→ **PROBLEM DESCRIPTION**:
State how many lines in the listing below contain the word "Hmissing", and write nothing else.

→ **MATERIAL PROVIDED**:
(** X4. Whatever the service does, the log of a call with a bound of at
    least one attempt is exactly this: some [k] retried attempts, each
    the request, the diagnostic line and a sleep of 2^attempt seconds in
    that order, and then one last request, after which nothing is slept
    or printed.  So the call sends between 1 and [max_retries] requests,
    each with the payload it was given, sleeps only between two requests,
    for 2^0, 2^1, ... seconds, and 2^(requests-1) - 1 seconds in all,
    less than 2^(max_retries-1). *)
Theorem call_stays_within_budget (payload : value) (max_retries : Z) (st : state) :
  1 <= max_retries ->
  exists (k : nat) (messages : nat -> string) (outcome : result value),
    let events := (retry_events payload messages 0 k ++ [Post payload])%list in
    call_gemini_api_with_backoff payload max_retries st = (outcome, after st events)
    /\ List.last events (Sleep 0) = Post payload
    /\ attempts_made events = S k
    /\ Z.of_nat (S k) <= max_retries
    /\ posted events = repeat payload (S k)
    /\ sleeps events = backoff_delays k
    /\ total_seconds (sleeps events) = 2 ^ Z.of_nat k - 1
    /\ total_seconds (sleeps events) < 2 ^ (max_retries - 1).
Proof.
  intros Hmax.
  destruct (call_shape payload max_retries st Hmax)
    as (k & messages & outcome & Hrun & Hk & _).
  destruct (retries_then_post payload messages k) as (Hposts & Hposted & Hsleeps).
  exists k, messages, outcome. cbv zeta.
  assert (Htotal : total_seconds
                     (sleeps (retry_events payload messages 0 k ++ [Post payload]))
                   = 2 ^ Z.of_nat k - 1).
  { rewrite Hsleeps. apply total_backoff_delays. }
  split; [exact Hrun|]. split; [apply last_last|].
  repeat (split; [assumption || lia|]).
  rewrite Htotal.
  assert (2 ^ Z.of_nat k <= 2 ^ (max_retries - 1)) by (apply Z.pow_le_mono_r; lia).
  lia.
Qed.


(** X6. A body that a call with at least one attempt returns is the reply
    of the service to one of its requests, and ['error' in body] is false:
    the call never returns [None] and never returns an error reply. *)
Theorem returned_body_is_error_free
    (payload : value) (max_retries : Z) (st st' : state) (body : value) :
  1 <= max_retries ->
  call_gemini_api_with_backoff payload max_retries st = (Ok body, st') ->
  py_in "error" body = Ok false
  /\ body <> VNone
  /\ exists k, Z.of_nat k < max_retries
               /\ http_exchange (attempts_made (log st) + k) payload = Ok body.
Proof.
  intros Hmax Hrun.
  destruct (call_outcome payload max_retries st Hmax)
    as (k & events & outcome & Hrun' & Hk & _ & _ & _ & Hbody).
  rewrite Hrun in Hrun'. injection Hrun' as <- _.
  destruct (Hbody body eq_refl) as [Hx Hin].
  split; [exact Hin|]. split.
  - intros ->. discriminate.
  - now exists k.
Qed.

(** X7. A reply whose body is [null], a boolean or a number makes
    ['error' in result] raise [TypeError]: the call raises it on that
    attempt and does not retry. *)
Theorem scalar_reply_raises_type_error
    (payload : value) (max_retries : Z) (st : state) (reply : value) :
  1 <= max_retries ->
  http_exchange (attempts_made (log st)) payload = Ok reply ->
  is_scalar reply = true ->
  exists message,
    call_gemini_api_with_backoff payload max_retries st
    = (Raise (mk_exn TypeError message), after st [Post payload]).
Proof.
  intros Hmax Hreply Hscalar.
  destruct (call_after_retries payload max_retries (fun _ => EmptyString) 0 st)
    as [later ->]; [lia | intros i Hi; lia |].
  cbn [retry_events seq flat_map]. rewrite after_nil.
  cbn [for_attempt_in]. unfold try_except, attempt_once, bind, requests_post_json, lift.
  rewrite Hreply.
  destruct reply; try discriminate; cbn [py_in exn_class_of is_request_exception];
    eexists; reflexivity.
Qed.

(** X8. A reply that is an object whose [error] is not itself an object
    makes [.get('message', ...)] raise [AttributeError]: the call raises
    it on that attempt, instead of the "Gemini API error" exception, and
    does not retry. *)
Theorem non_object_error_raises_attribute_error
    (payload : value) (max_retries : Z) (st : state)
    (entries : list (string * value)) (error : value) :
  1 <= max_retries ->
  http_exchange (attempts_made (log st)) payload = Ok (VDict entries) ->
  dict_lookup "error" entries = Some error ->
  is_dict error = false ->
  call_gemini_api_with_backoff payload max_retries st
  = (Raise (mk_exn AttributeError
              ("'" ++ type_name error ++ "' object has no attribute 'get'")),
     after st [Post payload]).
Proof.
  intros Hmax Hreply Herror Hshape.
  destruct (call_after_retries payload max_retries (fun _ => EmptyString) 0 st)
    as [later ->]; [lia | intros i Hi; lia |].
  cbn [retry_events seq flat_map]. rewrite after_nil.
  cbn [for_attempt_in]. unfold try_except, attempt_once, bind, requests_post_json, lift.
  rewrite Hreply. cbn [py_in py_get]. unfold dict_has. rewrite Herror.
  destruct error; try discriminate; reflexivity.
Qed.

End Caller.

(** ** The handler, further *)

Lemma str_truthy_true (s : string) : str_truthy s = true -> s <> EmptyString.
Proof. destruct s; [discriminate|]. intros _ H. discriminate. Qed.

Section HandlerExtras.

Context {rt : Runtime}.

Lemma py_path_app (v : value) (p q : list subscript) :
  py_path v (p ++ q)
  = match py_path v p with
    | Ok x => py_path x q
    | Raise e => Raise e
    end.
Proof.
  revert v; induction p as [|sub p IH]; intros v; cbn [py_path app]; [reflexivity|].
  destruct (py_getitem v sub) as [x|e]; [apply IH | reflexivity].
Qed.

Lemma validate_handled (api_result : value) (st : state) (e : exn) :
  extract_text api_result = Raise e ->
  is_decode_or_key_error (exn_class_of e) = true ->
  extract_and_validate api_result st
  = (Ok (error_body "Failed to parse AI response.", 500), st).
Proof.
  intros Htext Hclass.
  unfold extract_and_validate, try_except, bind, lift.
  rewrite Htext, Hclass. reflexivity.
Qed.

(** X9. When one of the keys of the path to the text ([candidates],
    [content], [parts], [text]) is missing from the object it is looked up
    in, the extraction raises [KeyError] and a valid request is answered
    HTTP 500 "Failed to parse AI response.", with nothing printed. *)
Theorem missing_key_is_parse_failure
    (req : request) (jd : string) (resume_file : FileStorage)
    (api_result : value) (st1 : state)
    (before : list subscript) (key : string) (entries : list (string * value)) :
  valid_request req jd resume_file ->
  call_gemini_api_with_backoff (resume_payload jd (stream resume_file)) 5 built_state
  = (Ok api_result, st1) ->
  In (before, key) text_path_keys ->
  py_path api_result before = Ok (VDict entries) ->
  dict_lookup key entries = None ->
  (exists e, extract_text api_result = Raise e /\ exn_class_of e = KeyError)
  /\ analyze_resume req initial_state
     = (Ok (error_body "Failed to parse AI response.", 500), st1).
Proof.
  intros Hvalid Hcall Hpos Hbefore Hmissing.
  assert (Htext : extract_text api_result = Raise (mk_exn KeyError (py_repr (VStr key)))).
  { unfold extract_text. cbn [text_path_keys In] in Hpos.
    destruct Hpos as [H|[H|[H|[H|[]]]]]; injection H as <- <-.
    - cbn [py_path] in *. injection Hbefore as ->.
      cbn [py_getitem]. now rewrite Hmissing.
    - change [Key "candidates"; Index 0; Key "content"; Key "parts"; Index 0; Key "text"]
        with ([Key "candidates"; Index 0]
              ++ [Key "content"; Key "parts"; Index 0; Key "text"])%list.
      rewrite py_path_app, Hbefore. cbn [py_path py_getitem]. now rewrite Hmissing.
    - change [Key "candidates"; Index 0; Key "content"; Key "parts"; Index 0; Key "text"]
        with ([Key "candidates"; Index 0; Key "content"]
              ++ [Key "parts"; Index 0; Key "text"])%list.
      rewrite py_path_app, Hbefore. cbn [py_path py_getitem]. now rewrite Hmissing.
    - change [Key "candidates"; Index 0; Key "content"; Key "parts"; Index 0; Key "text"]
        with ([Key "candidates"; Index 0; Key "content"; Key "parts"; Index 0]
              ++ [Key "text"])%list.
      rewrite py_path_app, Hbefore. cbn [py_path py_getitem]. now rewrite Hmissing. }
  split; [eexists; split; [exact Htext | reflexivity]|].
  rewrite (analyze_resume_valid req jd resume_file _ _ Hvalid Hcall).
  unfold try_except.
  now rewrite (validate_handled api_result st1 _ Htext).
Qed.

→ **FINISHED EXERCISE**:
5